Elephants at the Khao Kheow Open Zoo in Chonburi, Thailand have reportedly been found to suffer abuse at the hands of their trainers during public performances, MailOnline reports.
 
A video of one of their water performances recently emerged on social media showing trainers pulling on the ears of elephants which were made to “dance” around a giant water tank.
The elephants are also made to do other tricks such as walking on the hind legs and moving around the water as if they were sea creatures.
One elephant is shown bobbing her head up and down the water’s surface while mounted by a trainer tugging on her ears.
She can be seen plunging deep to the bottom of the tank and doing a few tricks before coming back up the surface for air. The trainer is also shown standing on an elephant’s neck at times while pulling on its ears.
Footage also shows a captivated audience who were cheering as the animals do stunts they don’t naturally do in the wild.
While elephants do occasionally swim and use water to cool off, wash and play around in pockets of water in the jungle, the underwater stunts exhibited in the shows are not part of their natural routine.
 
Advocates believe that the elephants might have been subjected to a cruel training process known as “phajaan” to get them to perform such difficult tasks.
Phajaan,which translates to the crush,” is a brutal training method which involves handlers beating animals into submission to make them extremely docile and thus safe for public exhibition.
Based on a UN report, the training method in Myanmar and Thailand involves restraining an elephant with ropes inside a large, strong cage to keep it from moving.
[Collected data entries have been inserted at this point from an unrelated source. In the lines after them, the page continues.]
Lemma complete_more buf len len' ho :
  bytes_ok buf -> 0 <= len <= len' -> len' <= INT_MAX -> len' + 2 <= zlen buf ->
  exists r, cs_complete_auto_x buf len ho = Some r /\ -1 <= r <= len /\
    (0 < r \/ r = -1 /\ len <= 8194 -> cs_complete_auto_x buf len' ho = Some r).
Proof.
  intros Hb Hlen Hmax Hbuf. unfold cs_complete_auto_x.
  assert (forall fuel fuel' l, (Z.to_nat len < fuel)%nat -> (fuel <= fuel')%nat -> l = len' ->
    exists r, completeBER_n fuel buf len 0 = Some r /\ -1 <= r <= len /\
      (r <> 0 -> completeBER_n fuel' buf l 0 = Some r)) as Hber.
  { intros fuel fuel' l Hf Hf' ->. destruct (completeBER_n_bounds fuel buf len 0) as (r & E & Hr); [done|lia|done|].
    exists r. split; [done|]. split; [lia|]. intros Hne.
    pose proof (completeBER_n_ext [] (len' - len) ltac:(lia) fuel fuel' buf len 0 r Hf Hf' ltac:(lia) Hb E Hne) as H.
    rewrite app_nil_r in H. by replace (len + (len' - len)) with len' in H by lia. }
  destruct (Z.ltb_spec 5 len) as [H5|H5].
  - rewrite (proj2 (Z.ltb_lt 5 len')) by lia.
    destruct (all_printable_total 4 buf 0) as [p ->]; [lia|change (Z.of_nat 4) with 4; lia|]. simpl. destruct p.
    + by apply http_more.
    + destruct (Hber (ber_fuel len) (ber_fuel len') len') as (r & E & Hr & E'); [unfold ber_fuel; lia..|].
      exists r. split; [done|]. split; [done|]. intros. apply E'. lia.
  - simpl. destruct (Hber (ber_fuel len) (ber_fuel len') len') as (r & E & Hr & E'); [unfold ber_fuel; lia..|].
    exists r. split; [done|]. split; [done|]. intros Hr1. destruct (Z.ltb_spec 5 len'); [|apply E'; lia].
    destruct (all_printable_total 4 buf 0) as [p Ep]; [lia|change (Z.of_nat 4) with 4; lia|].
    rewrite Ep. simpl. destruct p; [|apply E'; lia]. exfalso.
    unfold ber_fuel in E. rewrite ber_printable in E by (done || lia). injection E as <-. lia.
Qed.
While unable to kick, raise or swing its head, the animal is then stabbed by nails and sticks into the ears and feet.
The process purportedly allows the elephant to learn the basic command “still” or “quiet.”
 
Some reports claim that there are trainers who try to “break” the elephant and make them submissive by employing tactics such as beating with sticks, chains or bullhooks, sleep-deprivation, hunger, and thirst.
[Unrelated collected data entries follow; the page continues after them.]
(* ===== verification/HttpFraming.v ===== *)
(** * HTTP messages on a connection (comstack.c)

    What an HTTP message is, declaratively: a first line, header lines and a
    content whose end is told by the status code, by Content-Length or by
    chunks.  The theorems are those of the framing as a whole: safety,
    stability, and that [cs_complete_auto] finds the end of every such message
    as soon as all of it has arrived. *)

From stdpp Require Import base list numbers option strings.
From Stdlib Require Import ZArith Lia.
From S2P Require Import Prelude Text BerTag BerLen BerAny MatchStr Atoi Comstack.

(** ** Messages *)

Definition crlf : list Z := [13; 10].
Definition text_char (c : Z) : Prop := c <> 10 /\ c <> 13.
Definition text_line (l : list Z) : Prop := Forall text_char l.

(** [n] is the name [s] in upper or lower case. *)
Definition same_name (n s : list Z) : Prop := map fold_case n = map fold_case s.
Definition starts_with (l s : list Z) : bool :=
  bool_decide (map fold_case (take (length s) l) = map fold_case s).

Definition TE : list Z := str "Transfer-Encoding:".
Definition CL : list Z := str "Content-Length:".

(** [header_line l ch cl ch' cl']: the line changes what is known of the
    content, that it is chunked and its length, from [ch], [cl] to [ch'], [cl']. *)
Inductive header_line : list Z -> bool -> Z -> bool -> Z -> Prop :=
  | hl_other l ch cl :
      l <> [] -> text_line l -> starts_with l TE = false -> starts_with l CL = false ->
      header_line l ch cl ch cl
  | hl_length n k ds vs rest ch cl :
      same_name n CL -> Forall2 (is_digit 10) ds vs -> ds <> [] -> radix 10 vs <= INT_MAX ->
      text_line rest -> stops 10 1 (rest ++ crlf) ->
      header_line (n ++ repeat 32 k ++ ds ++ rest) ch cl ch (radix 10 vs)
  | hl_encoding n k v ch cl :
      same_name n TE -> text_line v -> head v <> Some 32 ->
      header_line (n ++ repeat 32 k ++ v) ch cl (ch || starts_with v (str "chunked")) cl.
Multiple petitions to stop the underwater shows at the Khao Kheow Open Zoo have emerged on the Care2 petition website, with one of them generating over 135,000 signatures as of press time.
“No elephant would exhibit these types of behaviors in the wild, so in order to make them do so for the crowds, trainers use cruel techniques to make sure their charges will do what they say when they say it,” a statement on the campaign read.
“Elephants, like all other animals, were not created for nor should they be used for our entertainment. They have their own will and desires and deserve to live a life free from cruelty — preferably in the wild where they belong.
“Circuses, magic shows, zoos and aquarium spectacles that use live animals reduce living, breathing beings to objects. In fact, they have no business having elephants period. Facilities that allow the animals in their care to suffer for profit should no longer be given a pass. We must stand up and say enough is enough.”